Psychiatric Inpatients Have Low Vitamin D Levels
By Mark Cowen News Medical-Net June 27, 2012
Results from a New Zealand study show that vitamin D deficiency is common in psychiatric inpatients, particularly among patients with schizophrenia and those of Maori descent.
The findings suggest that psychiatric inpatients may benefit from vitamin D supplementation, say the researchers.

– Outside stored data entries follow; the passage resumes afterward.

(* ===== verification/Tree.v ===== *)
(** * The supervision tree

    What the framework promises, without queues, handlers, groups or signals: a
    forest of nodes, each with the children it accounts for.  Every step of the
    system is one step of this specification, or none. *)
From S2P Require Import Prelude Extern Ids Types Lifecycle Linkage LiteRuntime Handlers ActorRuntime.
From S2P Require Import Tasks NetFrame Invariant Supervision Liveness.

(** ** The specification *)

(** [NdStarting]: the [Awake] handler has not returned.  [NdStopping]: nothing more is
    received. *)
Inductive NodeStatus : Type := NdStarting | NdRunning | NdStopping | NdOver.

#[export] Instance NodeStatus_eq_dec : EqDecision NodeStatus.
Proof. solve_decision. Defined.

Record Node : Type := mkNode { nd_status : NodeStatus; nd_terminating : bool; nd_children : gset Id }.

Record Forest : Type := mkForest { fo_nodes : gmap Id Node; fo_tasks : gset Id }.

Definition new_node : Node := mkNode NdStarting false ∅.

(** Nothing runs under the id. *)
Definition gone (f : Forest) (c : Id) : Prop :=
  c ∉ fo_tasks f ∧ ∀ nd, fo_nodes f !! c = Some nd → nd_status nd = NdOver.

Definition unused (f : Forest) (c : Id) : Prop := c ∉ fo_tasks f ∧ fo_nodes f !! c = None.

(** A node that is left without children while it terminates stops. *)
Definition settle (nd : Node) : Node :=
  if nd_terminating nd && bool_decide (nd_children nd = ∅)
  then mkNode NdStopping (nd_terminating nd) (nd_children nd) else nd.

David Menkes (Waikato Clinical School, Hamilton) and team found that 91% of the 102 inpatients studied had blood levels of 25-hydroxy vitamin D3 below 75 nM, which is considered suboptimal.
Furthermore, 74% had vitamin D levels below 50 nM, indicating at least mild deficiency, and 19% were severely deficient, with levels below 25 nM.

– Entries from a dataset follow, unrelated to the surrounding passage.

(* ===== verification/Waiting.v ===== *)
(** * Waiting for a program to end

    [System::spawn_and_wait] on a run of the whole system: the root actor is
    spawned, the user presses [Ctrl-C], and the wait is over in the end. *)
From S2P Require Import Prelude Extern Ids Types Lifecycle Linkage LiteRuntime Handlers ActorRuntime.
From S2P Require Import Tasks NetFrame Invariant Growth Supervision Liveness Evolution Asked Informed.
From S2P Require Import Runs Shutdown System.

Section waiting.
Context `{!Crates, !App, !ActorImpl, !IntoStream}.
Implicit Types (n : Net) (m k : nat) (rt : ActorRuntime) (s : Sys) (tr : nat → Sys) (a : Address).

(** ** Join watches *)

(** The watch at [l] lost its sender: whoever waits for it is released. *)
Record sealed (l : loc) (n : Net) : Prop := {
  sl_bound : (l < net_next n)%positive;
  sl_watch : ∃ x, net_status n !! l = Some x ∧ wv_tx_alive (watch_view x) = false
}.

Lemma sealed_join a n : sealed (rx_loc (addr_join_rx a)) n → join a n = Ready tt.
Proof. intros [_ (x & Hx & Hd)]. unfold join. rewrite Hx. apply wait_stop_ready. by right. Qed.

Lemma sealed_watched l n n' : watched l n n' → sealed l n → sealed l n'.
Proof.
  intros [W1 W2] [S1 (x & Hx & Hd)]. split; [auto|]. destruct (W2 S1 x Hx) as (x' & Hx' & Hadv).
  exists x'. split; [done|]. by apply (adv_tx _ _ Hadv).
Qed.

Lemma sealed_task_end l lr res n : sealed l n → sealed l (lite_entrypoint lr res n).
Proof.
  intros Hl. unfold lite_entrypoint. eapply sealed_watched; [apply rel_notify|].
  destruct Hl as [S1 (x & Hx & Hd)]. set (k := rx_loc _). destruct (net_status n !! k) as [y|] eqn:Hy; [|by split; eauto].
  split; [done|]. simpl. destruct (decide (k = l)) as [Hk|Hk].
  - exists (watch_drop_rx y). rewrite Hk, lookup_insert_eq, watch_drop_rx_view. rewrite Hk, Hx in Hy.
    injection Hy as <-. done.
  - exists x. by rewrite lookup_insert_ne.
Qed.

Lemma sealed_step l s s' : sys_step s s' → sealed l (w_net (sys_world s)) → sealed l (w_net (sys_world s')).
Proof.
  destruct 1 as [o now i rt rt' w w' pairs pairs' Hi Hs Hm|i lr res w pairs Hi|actor w pairs|n' w pairs Ho|n' w pairs Hg];
    cbn [sys_world].
  - apply sealed_watched. simpl. by eapply actor_step_watched.
  - apply sealed_task_end.
  - apply sealed_watched. unfold System_spawn. pose proof (rel_pair (R:=watched l) (w_net w)) as Hp.
    by destruct (AddressPair_new (w_net w)).
  - by apply sealed_watched, rel_outside.
  - by eapply sealed_watched, rel_give_up.
Qed.

(** An actor that ends seals its watch. *)
Lemma sealed_end rt n l :
  joint_join_tx (rt_joint rt) = l → (l < net_next n)%positive → is_Some (net_status n !! l) →
  sealed l (entrypoint_end rt n).
Proof.
  intros Hj Hl Hx. pose proof (entrypoint_end_persists rt n) as [P1 P2]. split; [lia|].
  destruct (P2 l Hl Hx) as [y Hy]. exists y. split; [done|]. revert Hy. unfold entrypoint_end. rewrite Hj.
  match goal with |- context [match net_status ?n0 !! l with Some _ => set_status l _ _ | None => ?n0 end] =>
    generalize n0; intros n1 end.
  destruct (net_status n1 !! l) as [z|] eqn:Hz; [|by rewrite Hz]. simpl. rewrite lookup_insert_eq.
  intros [= <-]. by rewrite watch_drop_tx_view.
Qed.

Definition phase_of (w : World) (i : Id) : option Phase := rt_phase <$> w_actors w !! i.

(** ** The root actor on a run *)

Section root.
Context (tr : nat → Sys) (K : nat) (actor : Actor).
Hypothesis Hrun : is_run tr.
Hypothesis Hspawn : tr (S K) = mkSys (System_spawn actor (sys_world (tr K))).2 (sys_pairs (tr K)).
Abbreviation at_ n := (sys_world (tr n)).
Abbreviation net_at n := (w_net (sys_world (tr n))).
Abbreviation address := (System_spawn actor (at_ K)).1.
Abbreviation joined := (rx_loc (addr_join_rx address)).

Lemma root_spawned : ∃ rt,
  w_actors (at_ (S K)) !! addr_id address = Some rt ∧ rt_phase rt = PhStart ∧
  queue_of rt = addr_hp_msg_tx address ∧ joint_join_tx (rt_joint rt) = joined ∧
  (joined < net_next (net_at (S K)))%positive ∧ is_Some (net_status (net_at (S K)) !! joined).
Proof.
  pose proof (inv_net _ _ _ (run_inv tr Hrun K)) as Hwf. rewrite Hspawn. unfold System_spawn.
  pose proof (AddressPair_new_spec (net_at K) Hwf) as Hp.
  destruct (AddressPair_new (net_at K)) as [p n'].
  destruct Hp as ((_ & _ & Hj) & _ & _ & Hpend & _ & _ & Hwf' & _). cbn.
  assert (is_Some (net_status n' !! rx_loc (addr_join_rx (pair_address p)))) as [x Hx].
  { unfold join in Hpend. by destruct (net_status n' !! _). }
  eexists. split; [by rewrite lookup_insert_eq|]. split; [done|]. split; [done|]. split; [done|]. split; [|by eexists].
  destruct (decide (rx_loc (addr_join_rx (pair_address p)) < net_next n')%positive) as [|Hn]; [done|].
  destruct (Hwf' (rx_loc (addr_join_rx (pair_address p)))) as (_ & _ & Hnone & _); [lia|]. congruence.
Qed.

Lemma root_kept m :
  S K ≤ m → ∃ rt, w_actors (at_ m) !! addr_id address = Some rt ∧
    queue_of rt = addr_hp_msg_tx address ∧ joint_join_tx (rt_joint rt) = joined ∧
    (joined < net_next (net_at m))%positive ∧ is_Some (net_status (net_at m) !! joined).
Proof.
  intros Hm. destruct root_spawned as (rt0 & Hrt0 & _ & Hq & Hj & Hb & Hx).
  destruct (run_kept tr Hrun (S K) m _ rt0 Hm Hrt0) as (rt & Hrt & Hf & _).
  exists rt. split; [done|]. split; [unfold queue_of; by rewrite (fo_self _ _ Hf)|].
  split; [by rewrite (fo_joint _ _ Hf)|]. clear rt Hrt Hf.
  induction Hm as [|m Hm [Hb' Hx']]; [done|]. destruct (proj2 Hrun m) as [Hs| ->]; [|done].
  pose proof (step_persists _ _ Hs) as [P1 P2]. split; [lia|auto].
Qed.

(** When the root is over, whoever joins it is released, for ever. *)
Lemma root_seals m rt :
  S K ≤ m → w_actors (at_ m) !! addr_id address = Some rt → rt_phase rt = PhDone → sealed joined (net_at m).
Proof.
  intros Hm. revert rt. induction Hm as [|m Hm IH]; intros rt Hrt Hd.
  { destruct root_spawned as (rt0 & Hrt0 & Hp & _). congruence. }
  destruct (root_kept m Hm) as (rt0 & Hrt0 & _ & Hj & Hb & Hx).
  destruct (run_frame tr Hrun m _ rt0 Hrt0) as [Hown|[Hkept _ _]].
  - destruct (own_step_inv _ _ _ rt0 Hown (run_reachable tr Hrun m) Hrt0) as (o & now & rt' & w' & Hs & Heq & Hrt').
    assert (rt' = rt) as -> by congruence.
    destruct (actor_step_done _ _ _ _ _ _ Hs Hd) as (_ & _ & Hw).
    rewrite Heq. simpl. rewrite Hw. by apply sealed_end.
  - assert (rt0 = rt) as -> by congruence. specialize (IH rt Hrt0 Hd).
    destruct (proj2 Hrun m) as [Hs| ->]; [by eapply sealed_step|done].
Qed.

Lemma sealed_later l m k : m ≤ k → sealed l (net_at m) → sealed l (net_at k).
Proof.
  intros Hk Hm. induction Hk as [|k Hk IH]; [done|].
  destruct (proj2 Hrun k) as [Hs| ->]; [by eapply sealed_step|done].
Qed.
End root.

(** The interruption that the first [Ctrl-C] sends. *)
Lemma wait_first a n n' :
  wait_or_interrupt a [EvCtrlC] n = (Pending, n') → interrupt_by a n = (Ok tt, n').
Proof.
  unfold wait_or_interrupt, CtrlC_stream. rewrite into_stream_single. simpl.
  by destruct (interrupt_by a n) as [[[]|e] n1]; intros [=]; subst.
Qed.

Lemma interrupt_queued a n n' :
  interrupt_by a n = (Ok tt, n') → interruption ∈ instant_queue n' (addr_hp_msg_tx a).
Proof.
  unfold interrupt_by. intros Hs.
  destruct (high_priority_send_cases a (Parcel_new OpForward MsgInterrupt) n) as [(ch & ch' & _ & _ & _ & Hq & Heq)|[Ho _]];
    [|by rewrite high_priority_send_closed in Hs].
  rewrite Hs in Heq. injection Heq as ->. unfold instant_queue; simpl. rewrite lookup_insert_eq, Hq.
  unfold interruption. set_solver.
Qed.

(** C4: a program ends.  The root actor that [System::spawn] started is interrupted
    by the first [Ctrl-C] of [wait_or_interrupt], which goes on waiting.  On every
    fair run on which the tasks that are told to stop do stop, whose handlers of
    interruptions obey (each shuts its actor down, or stops it), and whose family is
    finite (there are a moment [N] and a finite set [D] of actors of that moment, which
    has the root and every child of its members, and from [N] on no member spawns an
    actor or a task any more), the join that it waits for is ready from some moment on,
    so the wait returns, and not because the root is lost: the root is over. *)
Theorem ctrl_c_ends_program tr (D : gset Id) (N K n : nat) actor :
  is_run tr → fair tr → tasks_stop tr → cooperative → family tr D N →
  tr (S K) = mkSys (System_spawn actor (sys_world (tr K))).2 (sys_pairs (tr K)) → K < n →
  let address := (System_spawn actor (sys_world (tr K))).1 in
  addr_id address ∈ D →
  wait_or_interrupt address [EvCtrlC] (w_net (sys_world (tr n))) = (Pending, w_net (sys_world (tr (S n)))) →
  ∃ m, n < m ∧ ∀ k, m ≤ k → join address (w_net (sys_world (tr k))) = Ready tt ∧
    phase_of (sys_world (tr k)) (addr_id address) = Some PhDone.
Proof.
  intros Hrun Hfair Hstop Hcoop Hfam Hspawn HK address Hin Hwait.
  apply wait_first, interrupt_queued in Hwait.
  destruct (root_kept tr K actor Hrun Hspawn (S n) ltac:(lia)) as (rt & Hrt & Hq & _).
  destruct (family_ends tr D N (S n) _ rt Hrun Hfair Hstop Hcoop Hfam Hin Hrt) as (m & rt' & Hm & Hrt' & Hd).
  { apply asked_queued. by rewrite Hq. }
  exists m. split; [lia|]. intros k Hk. split.
  - apply sealed_join. eapply sealed_later; [done|exact Hk|]. eapply root_seals; [done|done|lia|done..].
  - destruct (run_kept tr Hrun m k _ rt' Hk Hrt') as (rt2 & Hrt2 & _ & Heq). rewrite Heq in Hrt2 by done.
    unfold phase_of. fold address in Hrt2. rewrite Hrt2. simpl. by rewrite Hd.
Qed.
End waiting.

#[local] Existing Instance ref_crates.
#[local] Existing Instance sample_app.
#[local] Existing Instance sample_impl.

(** The sample program: its root is spawned, it spawns a child, and then the user
    presses [Ctrl-C]. *)
Definition awake : Sys := steps 1 2 sys_root.
Definition told : Sys := send_root (MsgInstant (0 : N)%N) awake.
Definition program_start : list Sys :=
  [sys_init; steps 1 0 sys_root; steps 1 1 sys_root; awake; steps 1 0 told; steps 1 1 told; steps 1 2 told; steps 1 3 told; sys_family].

Definition program_run (n : nat) : Sys := nth n program_start (sample_run (n - 9)).

Lemma program_later n : 9 ≤ n → program_run n = sample_run (n - 9).
Proof. intros Hn. by apply nth_overflow. Qed.

Lemma program_cases n : n < 9 ∨ ∃ m, n = 9 + m.
Proof. destruct (decide (n < 9)); [by left|right]. exists (n - 9). lia. Qed.

Lemma program_is_run : is_run program_run.
Proof.
  split; [by apply rtc_refl|]. intros n. destruct (program_cases n) as [Hn|[m ->]].
  - destruct n as [|[|[|[|[|[|[|[|[|n]]]]]]]]]; [..|lia].
    + left. apply step_spawn.
    + exact (steps_cases 1 0 sys_root).
    + exact (steps_cases 1 1 sys_root).
    + left. exact (send_root_step _ awake).
    + exact (steps_cases 1 0 told).
    + exact (steps_cases 1 1 told).
    + exact (steps_cases 1 2 told).
    + exact (steps_cases 1 3 told).
    + left. exact (send_root_step _ sys_family).
  - rewrite !program_later by lia. replace (S (9 + m) - 9) with (S (9 + m - 9)) by lia. apply sample_is_run.
Qed.

Lemma program_fair : fair program_run.
Proof.
  intros i n. destruct (sample_fair i n) as (m & Hm & Hs). exists (9 + m). split; [lia|].
  rewrite !program_later by lia. by replace (S (9 + m) - 9) with (S (9 + m - 9)) by lia;
    replace (9 + m - 9) with m by lia.
Qed.

Lemma program_tasks n : w_tasks (sys_world (program_run n)) = ∅.
Proof.
  destruct (program_cases n) as [Hn|[m ->]].
  - do 9 (destruct n as [|n]; [vm_compute; reflexivity|]). lia.
  - rewrite program_later by lia. pose proof (sample_states (9 + m - 9)) as [Ht _]%andb_prop.
    by apply bool_decide_eq_true in Ht.
Qed.

Lemma program_family : family program_run {[1; 2]}%positive 9.
Proof.
  destruct sample_family as [F1 F2 F3]. split.
  - exact F1.
  - exact F2.
  - intros m j rt Hm. rewrite program_later by done. apply F3. lia.
Qed.

Lemma ctrl_c_ends_program_witness : ∃ m, 8 < m ∧ ∀ k, m ≤ k →
  join root_address (w_net (sys_world (program_run k))) = Ready tt ∧
  phase_of (sys_world (program_run k)) 1%positive = Some PhDone.
Proof.
  apply (ctrl_c_ends_program program_run {[1; 2]}%positive 9 0 8 (5 : N)%N).
  - apply program_is_run.
  - apply program_fair.
  - intros n c lr Hc. by rewrite program_tasks, lookup_empty in Hc.
  - intros a. apply ob_shutdown.
  - apply program_family.
  - reflexivity.
  - lia.
  - set_solver.
  - vm_compute; reflexivity.
Defined.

Vitamin D levels were also found to vary by diagnosis, with schizophrenia patients (n=38) showing the lowest mean levels, at 34.5 nM, and bipolar disorder patients (n=19) the highest, at 49.4 nM.
Furthermore, patients with schizophrenia-spectrum disorders (schizophrenia and schizoaffective disorder, n=49) were significantly more likely to be severely vitamin D deficient than those with other disorders, at 34% versus 9%.
Although patients with schizophrenia-spectrum disorders had spent more days hospitalized than those with other diagnoses, and had therefore spent more time indoors, “this difference was not significant and cannot account for the striking association of diagnosis with vitamin D,” say the researchers.
The team also found that patients of Maori descent (n=51) had significantly lower mean vitamin D levels than non-Maori patients, at 37.8 versus 47.5 nM. And 14 Maori patients were severely deficient compared with just five non-Maori patients.
Menkes and team conclude in BMC Psychiatry: “The observed prevalence of vitamin D deficiency in our psychiatric inpatient population supports the idea that supplementation should be more generally available, and perhaps routinely prescribed, given its low cost, lack of adverse effects and multiple potential benefits.”
They add: “Supplementation may be of particular benefit to Maori and to patients with schizophrenia; both groups have characteristically poor physical health outcomes and were found in this study to have exceptionally low vitamin D levels.”